What is a Verruca?
Learn what a verruca is, the different types of verruca and verruca treatment with Wart-Off range.
Verrucas, known commonly as warts, are caused by different strains of the human papilloma virus (HPV). When HPV is active in the human skin it can cause a build up of the protein keratin to form on the skin’s surface, creating a wart or verruca. Warts or verrucae can present differently on different parts of the body, such as the hands, knees, and soles of the feet.
Types of Verruca
Verruca vulgaris: common warts which can develop individually or in clusters. Most typically occur on the hands, fingers and knees.
Verruca plantaris/pedis: plantar warts which develop on the pressure points on the underside of the feet.
Verruca filiformis: resemble a long, thin thread and tend to present on the neck and face, particularly around the eyes, nose and mouth.
Verruca plana: also known as flat warts, verruca plana are typically yellow in colour, smooth, round and flat. They tend to occur in certain areas including the neck, face, hands and knees. They can occur individually or in large clusters on the body.
Other types of warts or verruca exist, including periungual warts (which grow under or around fingernails and toenails) and mosaic warts (which grow in a tile-like pattern on the palms of the hands and soles of the feet).
Verruca Vulgaris vs. Verruca Pedis
Verruca vulgaris is the scientific name for what is referred to as the common wart. Verruca vulgaris are usually round or oval shaped, raised form the skin and have a firm, rough (cauliflower-like) texture. They can vary in size from around 1mm up to 1cm in diameter.

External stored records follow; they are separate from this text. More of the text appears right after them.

Lemma sum_list_insert (f : call -> nat) (l : list call) i c c' :
  l !! i = Some c ->
  (sum_list (f <$> <[i:=c']> l) + f c = sum_list (f <$> l) + f c')%nat.
Proof.
  revert i. induction l as [|x l IH]; intros [|i] Hi; try done.
  - injection Hi as ->. cbn.
    generalize (sum_list (f <$> l)) (f c) (f c'). intros; lia.
  - specialize (IH i Hi).
    change (sum_list (f <$> <[S i:=c']> (x :: l)))
      with (f x + sum_list (f <$> <[i:=c']> l))%nat.
    change (sum_list (f <$> x :: l)) with (f x + sum_list (f <$> l))%nat.
    lia.
Qed.

Lemma step_call_steps_left tid c h c' h' :
  step_call tid c h = Some (c', h') ->
  (steps_left (at_ c') < steps_left (at_ c))%nat.
Proof.
  intros Hs. at_each_pc Hs c.
  - injection Hs as <- <-. destruct (non_null _); simpl; lia.
  - destruct (lock_ h); [done|]. injection Hs as <- <-. simpl. lia.
  - injection Hs as <- <-. destruct (non_null _); simpl; lia.
  - injection Hs as <- <-. simpl. lia.
  - injection Hs as <- <-. simpl. lia.
  - done.
Qed.

Lemma step_remaining tid cfg cfg' :
  step tid cfg = Some cfg' -> (remaining cfg' < remaining cfg)%nat.
Proof.
  intros Hstep. open_step Hstep c c' h' Hc Hs.
  unfold remaining. simpl.
  pose proof (sum_list_insert (steps_left ∘ at_) (calls cfg) tid c c' Hc) as H.
  pose proof (step_call_steps_left _ _ _ _ _ Hs). simpl in H. lia.
Qed.

Lemma remaining_enter_all curs h :
  remaining (enter_all curs h) = (5 * length curs)%nat.
Proof.
  unfold remaining. simpl. induction curs as [|cur curs IH]; [done|].
  change (sum_list (steps_left ∘ at_ <$> map (MkCall L69) (cur :: curs)))
    with (5 + sum_list (steps_left ∘ at_ <$> map (MkCall L69) curs))%nat.
  rewrite IH. simpl length. lia.
Qed.

Lemma steps_taken_remaining sched cfg :
  (steps_taken sched cfg + remaining (run_schedule sched cfg)
   <= remaining cfg)%nat.
Proof.
  revert cfg. induction sched as [|tid sched IH]; intros cfg; simpl; [lia|].
  destruct (step tid cfg) as [cfg'|] eqn:E; [|apply IH].
  pose proof (step_remaining tid cfg cfg' E). specialize (IH cfg'). lia.
Qed.

Lemma sum_steps_left_cons c l :
  sum_list (steps_left ∘ at_ <$> c :: l) =
    (steps_left (at_ c) + sum_list (steps_left ∘ at_ <$> l))%nat.
Proof. reflexivity. Qed.

Lemma remaining_zero cfg : remaining cfg = 0%nat -> all_returned cfg.
Proof.
  unfold remaining, all_returned.
  induction (calls cfg) as [|c l IH]; [by constructor|].
  rewrite sum_steps_left_cons. intros H.
  constructor; [|apply IH; lia].
  destruct (at_ c); simpl in H; (done || lia).
Qed.

Lemma remaining_positive cfg :
  remaining cfg <> 0%nat ->
  exists t c, calls cfg !! t = Some c /\ at_ c <> Returned.
Proof.
  unfold remaining.
  induction (calls cfg) as [|c l IH]; [done|].
  rewrite sum_steps_left_cons. intros H.
  assert (Hc : at_ c = Returned \/ at_ c <> Returned)
    by (destruct (at_ c); auto).
  destruct Hc as [Hc|Hc].
  - rewrite Hc in H. simpl in H. destruct (IH H) as (t & d & Hd & Hat).
    by exists (S t), d.
  - by exists 0%nat, c.
Qed.

(** From a configuration that keeps the invariant of the holder, the
    calls can always be brought to return. *)
Lemma completable n cfg :
  (remaining cfg <= n)%nat -> lock_inv cfg ->
  exists sched, all_returned (run_schedule sched cfg).
Proof.
  revert cfg. induction n as [|n IH]; intros cfg Hn Hlock.
  - exists []. simpl. apply remaining_zero. lia.
  - destruct (decide (remaining cfg = 0%nat)) as [H0|H0].
    { exists []. simpl. by apply remaining_zero. }
    destruct (remaining_positive cfg H0) as (t & c & Hc & Hat).
    destruct (progress cfg t c Hlock Hc Hat) as (tid & cfg' & Hstep).
    pose proof (step_remaining tid cfg cfg' Hstep).
    destruct (IH cfg') as [sched Hsched];
      [lia | by eapply step_lock_inv |].
    exists (tid :: sched). simpl. by rewrite Hstep.
Qed.

(** The statement of a call in the middle of the list of calls. *)
Lemma step_middle pre c rest h :
  step (length pre) (Config h (pre ++ c :: rest)) =
    match step_call (length pre) c h with
    | Some (c', h') => Some (Config h' (pre ++ c' :: rest))
    | None => None
    end.
Proof.
  unfold step. simpl. rewrite list_lookup_middle by done.
  destruct (step_call (length pre) c h) as [[c' h']|]; [|done].
  do 2 f_equal.
  replace (length pre) with (length pre + 0)%nat at 1 by lia.
  by rewrite insert_app_r.
Qed.

Lemma run_five pre cur rest h :
  lock_ h = None ->
  run_schedule (repeat (length pre) 5)
    (Config h (pre ++ MkCall L69 cur :: rest)) =
  Config (CaptureException cur h) (pre ++ MkCall Returned cur :: rest).
Proof.
  destruct h as [[e|] l]; simpl; intros ->;
    repeat (rewrite step_middle; simpl); reflexivity.
Qed.

Lemma run_one_by_one pre curs h :
  lock_ h = None ->
  run_schedule (one_by_one (length pre) (length curs))
    (Config h (pre ++ (MkCall L69 <$> curs))) =
  Config (capture_all curs h) (pre ++ (MkCall Returned <$> curs)).
Proof.
  revert pre h. induction curs as [|cur curs IH]; intros pre h Hfree; [done|].
  change (one_by_one (length pre) (length (cur :: curs)))
    with (repeat (length pre) 5 ++ one_by_one (S (length pre)) (length curs)).
  rewrite run_schedule_app, fmap_cons.
  rewrite run_five by done.
  assert (Hfree' : lock_ (CaptureException cur h) = None)
    by (unfold CaptureException; by destruct (ex_ptr_ h)).
  specialize (IH (pre ++ [MkCall Returned cur]) (CaptureException cur h)
                Hfree').
  rewrite length_app, <- !app_assoc in IH. simpl in IH.
  by rewrite Nat.add_1_r in IH.
Qed.

(** X8: mutual exclusion. However the calls of CaptureException
    interleave, two calls that are both between taking the mutex and
    giving it back are one and the same call, and that call is the
    recorded holder. *)
Theorem CaptureException_mutual_exclusion
    (curs : list exception_ptr) (h : ThreadExceptionHelper)
    (sched : list nat) (t1 t2 : nat) (c1 c2 : call) :
  let cfg := run_schedule sched (enter_all curs h) in
  calls cfg !! t1 = Some c1 -> calls cfg !! t2 = Some c2 ->
  holds_lock (at_ c1) = true -> holds_lock (at_ c2) = true ->
  t1 = t2 /\ lock_ (helper cfg) = Some t1.
Proof.
  intros cfg H1 H2 Hin1 Hin2.
  assert (Hinv : mutex_inv cfg) by apply run_schedule_inv, enter_all_inv.
  destruct (Hinv t1 c1 H1) as [Ho1 _]. destruct (Hinv t2 c2 H2) as [Ho2 _].
  specialize (Ho1 Hin1). specialize (Ho2 Hin2).
  split; [congruence | done].
Qed.

Lemma CaptureException_mutual_exclusion_witness :
  let cfg := run_schedule [0; 1; 1; 0; 1]%nat
               (enter_all [Some (StdException "X"); Some (OtherException 7)]
                  ThreadExceptionHelper_new) in
  calls cfg !! 1%nat = Some (MkCall L72 (Some (OtherException 7))) /\
  lock_ (helper cfg) = Some 1%nat.
Proof.
  intros cfg. split; [reflexivity|].
  apply (CaptureException_mutual_exclusion
           [Some (StdException "X"); Some (OtherException 7)]
           ThreadExceptionHelper_new [0; 1; 1; 0; 1]%nat 1%nat 1%nat
           (MkCall L72 (Some (OtherException 7)))
           (MkCall L72 (Some (OtherException 7))));
    reflexivity.
Defined.

(** X9: no deadlock. From whatever point the calls of CaptureException
    on a helper with a free mutex have reached, there are turns that
    bring every call to its return. *)
Theorem CaptureException_no_deadlock
    (curs : list exception_ptr) (h : ThreadExceptionHelper)
    (sched : list nat) :
  lock_ h = None ->
  exists sched',
    all_returned (run_schedule (sched ++ sched') (enter_all curs h)).
Proof.
  intros Hfree.
  destruct (completable (remaining (run_schedule sched (enter_all curs h)))
              (run_schedule sched (enter_all curs h))) as [sched' H].
  - lia.
  - by apply run_schedule_lock_inv, enter_all_lock_inv.
  - exists sched'. by rewrite run_schedule_app.
Qed.

Lemma CaptureException_no_deadlock_witness :
  lock_ ThreadExceptionHelper_new = None /\
  exists sched',
    all_returned
      (run_schedule ([0; 1; 1; 0; 1]%nat ++ sched')
         (enter_all [Some (StdException "X"); Some (OtherException 7)]
            ThreadExceptionHelper_new)).
Proof.
  split; [reflexivity|].
  apply (CaptureException_no_deadlock
           [Some (StdException "X"); Some (OtherException 7)]
           ThreadExceptionHelper_new [0; 1; 1; 0; 1]%nat).
  reflexivity.
Defined.

(** X10: no call spins. In any schedule the calls of n threads move at
    most 5 n times in all: each statement of CaptureException is run at
    most once per call. *)
Theorem CaptureException_steps_bounded
    (curs : list exception_ptr) (h : ThreadExceptionHelper)
    (sched : list nat) :
  (steps_taken sched (enter_all curs h) <= 5 * length curs)%nat.
Proof.
  pose proof (steps_taken_remaining sched (enter_all curs h)) as H.
  rewrite remaining_enter_all in H. lia.
Qed.

(** X11: the mutex is given back. When the calls on a helper whose mutex
    was free have all returned, the mutex is free again. *)
Theorem CaptureException_releases_lock
    (curs : list exception_ptr) (h : ThreadExceptionHelper)
    (sched : list nat) :
  lock_ h = None ->
  all_returned (run_schedule sched (enter_all curs h)) ->
  lock_ (helper (run_schedule sched (enter_all curs h))) = None.
Proof.
  intros Hfree Hret.
  pose proof (run_schedule_lock_inv sched _ (enter_all_lock_inv curs h Hfree))
    as Hlock.
  destruct (lock_ (helper (run_schedule sched (enter_all curs h))))
    as [t|] eqn:Ht; [|done].
  destruct (Hlock t Ht) as (c & Hc & Hin).
  rewrite (proj1 (Forall_lookup _ _) Hret t c Hc) in Hin. done.
Qed.

Lemma CaptureException_releases_lock_witness :
  let final :=
    run_schedule [0; 1; 1; 0; 1; 1; 1; 0; 0; 0]%nat
      (enter_all [Some (StdException "X"); Some (OtherException 7)]
         ThreadExceptionHelper_new) in
  all_returned final /\ lock_ (helper final) = None.
Proof.
  intros final.
  assert (H : all_returned final) by (repeat constructor).
  split; [exact H|].
  apply (CaptureException_releases_lock
           [Some (StdException "X"); Some (OtherException 7)]
           ThreadExceptionHelper_new
           [0; 1; 1; 0; 1; 1; 1; 0; 0; 0]%nat eq_refl H).
Defined.

(** X12: exactly one signal survives a race. When threads call
    CaptureException on a new helper, in any interleaving, and all have
    returned, the slot holds the exception of one of the callers; it is
    null only when no caller had an exception in flight. *)
Theorem CaptureException_one_survives
    (curs : list exception_ptr) (sched : list nat) :
  let final := run_schedule sched (enter_all curs ThreadExceptionHelper_new) in
  all_returned final ->
  match ex_ptr_ (helper final) with
  | Some e => Some e ∈ curs
  | None => Forall (fun cur => cur = None) curs
  end.
Proof. apply CaptureException_concurrent_outcome. Qed.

Verruca vulgaris most commonly affects certain parts of the body including the knees, fingers and knuckles of the hand, although they can also present on other areas of the body.
Verruca plantaris or pedis are commonly referred to as plantar warts, which tend to develop on the heels, balls of the feet and underside of the toes, which are pressure points when standing and walking.
Verruca plantaris are caused by the same virus as verruca vulgaris, although they develop differently due to their location on the body.
Plantar warts are often flat with a layer of hard, calloused skin on the surface because they flattened by walking and standing. They are generally white to yellow in colour, with several black dots in the centre. They can be uncomfortable and painful when bearing weight on the feet. For more information about this type of wart, read our article about plantar warts.
Stopping the Spread
HPV is a highly contagious virus and is spread from direct contact with another person who has the virus or indirectly through contaminated surfaces. The virus thrives in warm, humid places such as public swimming pools, gyms, and locker rooms. HPV is transmitted by direct contact and can occur more easily if there is a cut, crack or opening in the skin.
Verruca or Blister?
Verrucas and blisters can have similar appearances, especially in the early stages of a verruca when it may be small and raised.
Certain types of warts such as verruca plana, or flat warts, may appear somewhat similar to a blister. For example, flat warts may be yellowish, brown or grey in colour and tend to have a somewhat rough, grainy appearance and texture. Flat warts can occur on any part of the body, but are most prevalent on the hands, knees, neck and face.
Blisters are small pockets of fluid that form on the surface of the skin. They are typically caused by friction, but can also occur as a result of burns, insect bites, and allergic reactions. Blisters can become filled with blood or even pus if they become infected. They can be painful or itchy.
If you are uncertain whether you have a verruca or blister, it may be a good idea to consult with your doctor who will be able to provide a proper diagnosis and treatment plan.
Verruca or Corn?
A verruca and a corn can also have a similar appearance, although the causes and treatments required are very different.
Plantar warts typically have a rough, grainy appearance and have several tiny black specks in the centre caused by blood vessels.
A corn is a small, thickened patch of skin on the foot that forms as a response to repeated pressure or friction. Corns typically occur on the toes or soles of the feet and can be painful to touch. They often have a hard centre and can be surrounded by inflamed skin.
If you’re unsure if you have a plantar wart or a corn, it’s best to consult with your healthcare provider who can provide a proper diagnosis and treatment plan. A biopsy may be necessary in order to confirm diagnosis.
How to Get Rid of Verrucas?
Thankfully, there are a number of common and effective treatment options for verrucas including:
Topical treatments: first line treatments for verrucas include topical treatments such as Wart-Off Paint and Wart-Off Stick which contain salicylic acid, which works by dissolving the wart’s outer layer. Consistency is key in order to effective topical treatment of verrucas.
Cryotherapy: the verruca is frozen to kill the virus and destroy the wart. The treatment can be done in a doctor’s office using liquid nitrogen, or at home using an over the counter device such as Wart-Off Freeze Spray that contains dimethyl ether (DME). Read our article on wart removal with Wart-Off Freeze to find out more.
Laser treatment and surgical removal: these treatments are performed by medical professionals and involves using a laser to destroy the wart or surgical removal of the wart. It is generally reserved for large or particularly stubborn verrucas.